What Reforms are Needed in Irrigation Planning to Ensure Sustainable Cropping?
- Adopt an Agro-Ecological, Region-Specific Irrigation Strategy: Shift focus from blanket irrigation expansion to region-specific planning based on soil types, rainfall patterns, and water availability.
- Promote millet, pulses, and oilseeds in arid zones under schemes like the Millet Mission, reducing pressure on water resources.
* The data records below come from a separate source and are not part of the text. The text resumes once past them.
(* ===== verification/StreamState.v ===== *)
(** * The event stream: sequence numbers and the replay ring

    [assistant/src/runtime/assistant-stream-state.ts].  One counter numbers
    every conversation-scoped event of the daemon; the newest events stay in a
    ring for reconnecting clients; blocks of numbers are reserved on disk ahead
    of use, so that a restarted daemon does not issue a number twice.

    The process memory and the reservation file make up a [world]; a restart
    replaces the first and keeps the second.  The file is what a reader parses
    from it: the number it holds, or nothing when it is missing or unreadable.
    Whether a write succeeds, the clock and the serialized size of an event
    ([None] when serialization throws) are inputs. *)

From S2P Require Import Prelude.
Local Open Scope Z_scope.

Definition RING_COUNT_LIMIT : Z := 200.
Definition RING_SIZE_LIMIT_BYTES : Z := 256 * 1024.
Definition RING_AGE_LIMIT_MS : Z := 30000.
Definition SEQ_RESERVATION_BLOCK : Z := 1024.

Record EventTargeting := Targeting {
  targetCapability : option string;
  targetClientId : option string;
  targetInterfaceId : option string;
  excludeClientId : option string;
}.

Inductive subscriber_type := client | process.

#[export] Instance subscriber_type_eq_dec : EqDecision subscriber_type.
Proof. solve_decision. Defined.

Record ReplaySubscriber := Subscriber {
  type : subscriber_type;
  clientId : option string;
  interfaceId : option string;
  capabilities : option (list string);
}.

(** An event as it is published; its body is opaque. *)
Record envelope (E : Type) := Envelope { conversationId : option string; body : E }.
Arguments Envelope {E}.
Arguments conversationId {E}.
Arguments body {E}.

Record RingEntry (E : Type) := Entry {
  seq : Z;
  event : envelope E;
  emittedAt : Z;
  sizeBytes : Z;
  targeting : option EventTargeting;
}.
Arguments Entry {E}.
Arguments seq {E}.
Arguments event {E}.
Arguments emittedAt {E}.
Arguments sizeBytes {E}.
Arguments targeting {E}.

Record AssistantStreamState (E : Type) := Stream {
  nextSeq : Z;
  reservedSeqCeiling : Z;
  seqReservationLoaded : bool;
  firstStampedSeq : Z;
  ring : list (RingEntry E);
  totalSizeBytes : Z;
}.
Arguments Stream {E}.
Arguments nextSeq {E}.
Arguments reservedSeqCeiling {E}.
Arguments seqReservationLoaded {E}.
Arguments firstStampedSeq {E}.
Arguments ring {E}.
Arguments totalSizeBytes {E}.

(** The module's memory as a process starts. *)
Definition initial {E} : AssistantStreamState E := Stream 1 0 false 0 [] 0.

Record world (E : Type) := World {
  state : AssistantStreamState E;
  stampingDisabled : bool;
  disk : option Z;
}.
Arguments World {E}.
Arguments state {E}.
Arguments stampingDisabled {E}.
Arguments disk {E}.

Section stream.
Context {E : Type}.
Implicit Types (w : world E) (s : AssistantStreamState E) (e : RingEntry E).

Definition with_state s w : world E := World s (stampingDisabled w) (disk w).

Definition disableStreamSeqStamping w : world E := World (state w) true (disk w).

(** A new daemon process over the same workspace. *)
Definition restart w : world E := World initial false (disk w).

(** ** Reservations *)

Definition readReservedCeiling w : Z :=
  match disk w with
  | Some ceiling => if 0 <? ceiling then ceiling else 0
  | None => 0
  end.

Definition loadSeqReservation w : world E :=
  let s := state w in
  if seqReservationLoaded s then w
  else
    let reserved := readReservedCeiling w in
    with_state (Stream (if nextSeq s <=? reserved then reserved + 1 else nextSeq s) reserved true
      (firstStampedSeq s) (ring s) (totalSizeBytes s)) w.

(** [written] tells whether the file could be replaced. *)
Definition reserveSeqCapacity (written : bool) w : world E :=
  let w := loadSeqReservation w in
  let s := state w in
  if nextSeq s <=? reservedSeqCeiling s then w
  else
    let onDisk := readReservedCeiling w in
    let next := if nextSeq s <=? onDisk then onDisk + 1 else nextSeq s in
    let ceiling := next + SEQ_RESERVATION_BLOCK - 1 in
    World (Stream next ceiling (seqReservationLoaded s) (firstStampedSeq s) (ring s) (totalSizeBytes s))
      (stampingDisabled w) (if written then Some ceiling else disk w).

(** ** The ring *)

(** The loop of [evict] on the ring and the running total. *)
Fixpoint evict_loop (now : Z) (ring : list (RingEntry E)) (total : Z) : list (RingEntry E) * Z :=
  match ring with
  | [] => ([], total)
  | head :: rest =>
      let overCount := RING_COUNT_LIMIT <? Z.of_nat (length ring) in
      let overSize := RING_SIZE_LIMIT_BYTES <? total in
      let overAge := RING_AGE_LIMIT_MS <? now - emittedAt head in
      if negb overCount && negb overSize && negb overAge then (ring, total)
      else evict_loop now rest (total - sizeBytes head)
  end.

Definition evict (now : Z) s : AssistantStreamState E :=
  let '(r, total) := evict_loop now (ring s) (totalSizeBytes s) in
  Stream (nextSeq s) (reservedSeqCeiling s) (seqReservationLoaded s) (firstStampedSeq s) r total.

(** Returns the number [event.seq] is set to, if any. *)
Definition stampAndBuffer (ev : envelope E) (size : option Z) (t : option EventTargeting)
    (now : Z) (written : bool) w : world E * option Z :=
  if stampingDisabled w then (w, None)
  else match conversationId ev, size with
  | None, _ | _, None => (w, None)
  | Some _, Some sizeBytes =>
      let w := reserveSeqCapacity written w in
      let s := state w in
      let n := nextSeq s in
      let first := if firstStampedSeq s =? 0 then n else firstStampedSeq s in
      let s := Stream (n + 1) (reservedSeqCeiling s) (seqReservationLoaded s) first
                 (ring s ++ [Entry n ev now sizeBytes t]) (totalSizeBytes s + sizeBytes) in
      (with_state (evict now s) w, Some n)
  end.

Definition includes (caps : option (list string)) (cap : string) : bool :=
  match caps with Some caps => bool_decide (cap ∈ caps) | None => false end.

(** [subscriber.type !== "client" || subscriber.id !== wanted], negated. *)
Definition is_client (sub : ReplaySubscriber) (id : option string) (wanted : string) : bool :=
  bool_decide (type sub = client) && bool_decide (id = Some wanted).

Definition matchesSubscriber e (sub : ReplaySubscriber) : bool :=
  match targeting e with
  | None => true
  | Some t =>
      if match excludeClientId t with Some x => is_client sub (clientId sub) x | None => false end
      then false
      else if match targetInterfaceId t with
              | Some i => negb (is_client sub (interfaceId sub) i)
              | None => false
              end
      then false
      else match targetClientId t with
      | Some c =>
          is_client sub (clientId sub) c &&
          match targetCapability t with Some cap => includes (capabilities sub) cap | None => true end
      | None =>
          match targetCapability t with
          | Some cap => bool_decide (type sub = client) && includes (capabilities sub) cap
          | None => true
          end
      end
  end.

(** The test of the replay filter. *)
Definition replayed (lastSeenSeq : Z) (sub : option ReplaySubscriber) (cid : option string) e : bool :=
  (lastSeenSeq <? seq e) &&
  match cid with Some c => bool_decide (conversationId (event e) = Some c) | None => true end &&
  match sub with Some sub => matchesSubscriber e sub | None => true end.

Definition getReplayWindow (lastSeenSeq : Z) (sub : option ReplaySubscriber) (cid : option string)
    (now : Z) w : world E * option (list (Z * envelope E)) :=
  let s := evict now (state w) in
  let w := with_state s w in
  (w,
   match ring s with
   | [] => Some []
   | head :: _ =>
       let oldest := seq head in
       let coversRestartGap := (lastSeenSeq <? firstStampedSeq s) && (oldest =? firstStampedSeq s) in
       if (lastSeenSeq <? oldest - 1) && negb coversRestartGap then None
       else Some ((λ e, (seq e, event e)) <$> filter (λ e, replayed lastSeenSeq sub cid e = true) (ring s))
   end).

Definition getCurrentSeq w : world E * Z :=
  if stampingDisabled w then (w, 0)
  else let w := loadSeqReservation w in (w, nextSeq (state w) - 1).

(** [None] stands for a number that is not finite. *)
Definition floorSeqAbove (highestIssuedSeq : option Z) (written : bool) w : world E :=
  if stampingDisabled w then w
  else
    let w := loadSeqReservation w in
    let s := state w in
    match highestIssuedSeq with
    | Some n =>
        if n <? nextSeq s then w
        else reserveSeqCapacity written
               (with_state (Stream (n + 1) (reservedSeqCeiling s) (seqReservationLoaded s)
                  (firstStampedSeq s) (ring s) (totalSizeBytes s)) w)
    | None => w
    end.
End stream.

(** ** Histories of a workspace *)

Inductive op (E : Type) :=
| Stamp (ev : envelope E) (size : option Z) (t : option EventTargeting) (now : Z) (written : bool)
| Replay (lastSeenSeq : Z) (sub : option ReplaySubscriber) (cid : option string) (now : Z)
| Current
| Floor (n : option Z) (written : bool)
| Foreign (ceiling : Z)  (** another process raises the reservation *)
| Disable
| Restart.
Arguments Stamp {E}.
Arguments Replay {E}.
Arguments Current {E}.
Arguments Floor {E}.
Arguments Foreign {E}.
Arguments Disable {E}.
Arguments Restart {E}.

Section histories.
Context {E : Type}.
Implicit Types (w : world E) (s : AssistantStreamState E) (e : RingEntry E)
  (o : op E) (os : list (op E)) (log : list (RingEntry E)).

Definition exec o w : world E * option Z :=
  match o with
  | Stamp ev size t now written => stampAndBuffer ev size t now written w
  | Replay last sub cid now => ((getReplayWindow last sub cid now w).1, None)
  | Current => ((getCurrentSeq w).1, None)
  | Floor n written => (floorSeqAbove n written w, None)
  | Foreign c => (World (state w) (stampingDisabled w) (Some (Z.max c (readReservedCeiling w))), None)
  | Disable => (disableStreamSeqStamping w, None)
  | Restart => (restart w, None)
  end.

(** The numbers issued, in order. *)
Fixpoint issued os w : list Z :=
  match os with
  | [] => []
  | o :: os => option_list (exec o w).2 ++ issued os (exec o w).1
  end.

(** What the running process has stamped so far. *)
Definition record o (n : option Z) log : list (RingEntry E) :=
  match o, n with
  | Stamp ev (Some size) t now _, Some n => log ++ [Entry n ev now size t]
  | Restart, _ => []
  | _, _ => log
  end.

Fixpoint run os w log : world E * list (RingEntry E) :=
  match os with
  | [] => (w, log)
  | o :: os => run os (exec o w).1 (record o (exec o w).2 log)
  end.

Definition writes o : bool :=
  match o with Stamp _ _ _ _ written | Floor _ written => written | _ => true end.

(** ** Numbers *)

(** Every number up to [last] is out of reach: covered by the file, and below
    the counter once the file has been read. *)
Definition spent (last : Z) w : Prop :=
  0 ≤ last ≤ readReservedCeiling w ∧
  (seqReservationLoaded (state w) = true →
   last < nextSeq (state w) ∧ reservedSeqCeiling (state w) ≤ readReservedCeiling w).

#[local] Arguments readReservedCeiling : simpl never.

Lemma readReservedCeiling_disk w :
  0 ≤ readReservedCeiling w ∧ (∀ c, disk w = Some c → c ≤ readReservedCeiling w).
Proof.
  unfold readReservedCeiling. destruct (disk w) as [c|]; [|done].
  destruct (Z.ltb_spec 0 c); split; try lia; intros c' [= <-]; lia.
Qed.

Lemma spent_load last w :
  spent last w →
  spent last (loadSeqReservation w) ∧ last < nextSeq (state (loadSeqReservation w)) ∧
  seqReservationLoaded (state (loadSeqReservation w)) = true.
Proof.
  intros [Hl Hs]. unfold loadSeqReservation.
  destruct (seqReservationLoaded (state w)) eqn:Hld; [by destruct (Hs eq_refl)|].
  unfold spent, with_state, readReservedCeiling in *; simpl in *.
  destruct (Z.leb_spec (nextSeq (state w)) (match disk w with Some c => if 0 <? c then c else 0 | None => 0 end));
    split_and!; try done; lia.
Qed.

Lemma spent_reserve last w :
  spent last w →
  let w' := reserveSeqCapacity true w in
  spent last w' ∧ last < nextSeq (state w') ≤ readReservedCeiling w' ∧
  seqReservationLoaded (state w') = true.
Proof.
  intros Hw. destruct (spent_load last w Hw) as (Hs & Hlt & Hld).
  unfold reserveSeqCapacity. cbv zeta. destruct (loadSeqReservation w) as [s b d]. simpl in *.
  destruct Hs as [[H0 Hl] Hs]. specialize (Hs Hld). simpl in *.
  destruct (Z.leb_spec (nextSeq s) (reservedSeqCeiling s)); [unfold spent; simpl; split_and!; try done; lia|].
  destruct (readReservedCeiling_disk (World s b d)) as [Hr _].
  assert (∀ (s : AssistantStreamState E) c, 0 < c → readReservedCeiling (World s b (Some c)) = c) as Hc.
  { intros ? c Hc. unfold readReservedCeiling. simpl. by destruct (Z.ltb_spec 0 c); [|lia]. }
  unfold spent, SEQ_RESERVATION_BLOCK in *. simpl.
  destruct (Z.leb_spec (nextSeq s) (readReservedCeiling (World s b d)));
    (rw !Hc; try lia; split_and!; try done; lia).
Qed.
- Integrate Irrigation with Input Services: Link irrigation investment with timely access to seeds, credit, fertilisers, and weather-based advisories through the Digital Agriculture Mission and electronic National Agriculture Market (e-NAM).
- Encourage models like Andhra Pradesh’s Real-Time Governance Society (RTGS), using satellite data, soil moisture sensors, and cropping maps for precise irrigation scheduling.
- Expand Micro-Irrigation and Small-Scale Innovations: Scale up the Per Drop More Crop (PDMC) component of Pradhan Mantri Krishi Sinchai Yojana (PMKSY) by offering cluster-based, demand-driven subsidies and custom hiring centers for micro-irrigation tools.
- Encourage low-cost, farmer-friendly innovations like solar-powered pumps, smart drip kits, and mobile-based irrigation alerts.
- Rationalise Input Subsidies: Replace free or flat-rate electricity and water subsidies with targeted direct benefit transfers (DBTs) to discourage over-extraction and incentivize efficient water use.
- Expand Punjab’s “Paani Bachao, Paise Kamao” scheme to other groundwater-stressed states, offering financial rewards for using less water.
- Link Minimum Support Prices (MSP) with sustainable cropping patterns, rewarding cultivation of less water-intensive crops.
- Restore Traditional Water Harvesting: Integrate traditional systems (like tanks in Tamil Nadu, johads in Rajasthan) with modern irrigation grids under MGNREGA and Jal Shakti Abhiyan.
- Address Drainage, Salinity, and Waterlogging Proactively: Launch a National Drainage Mission under the Ministry of Jal Shakti to tackle waterlogging and soil salinity, especially in Indo-Gangetic plains.
- Promote salt-tolerant crop varieties (sorghum, oats and barley) and conjunctive use of surface and groundwater to control salinity.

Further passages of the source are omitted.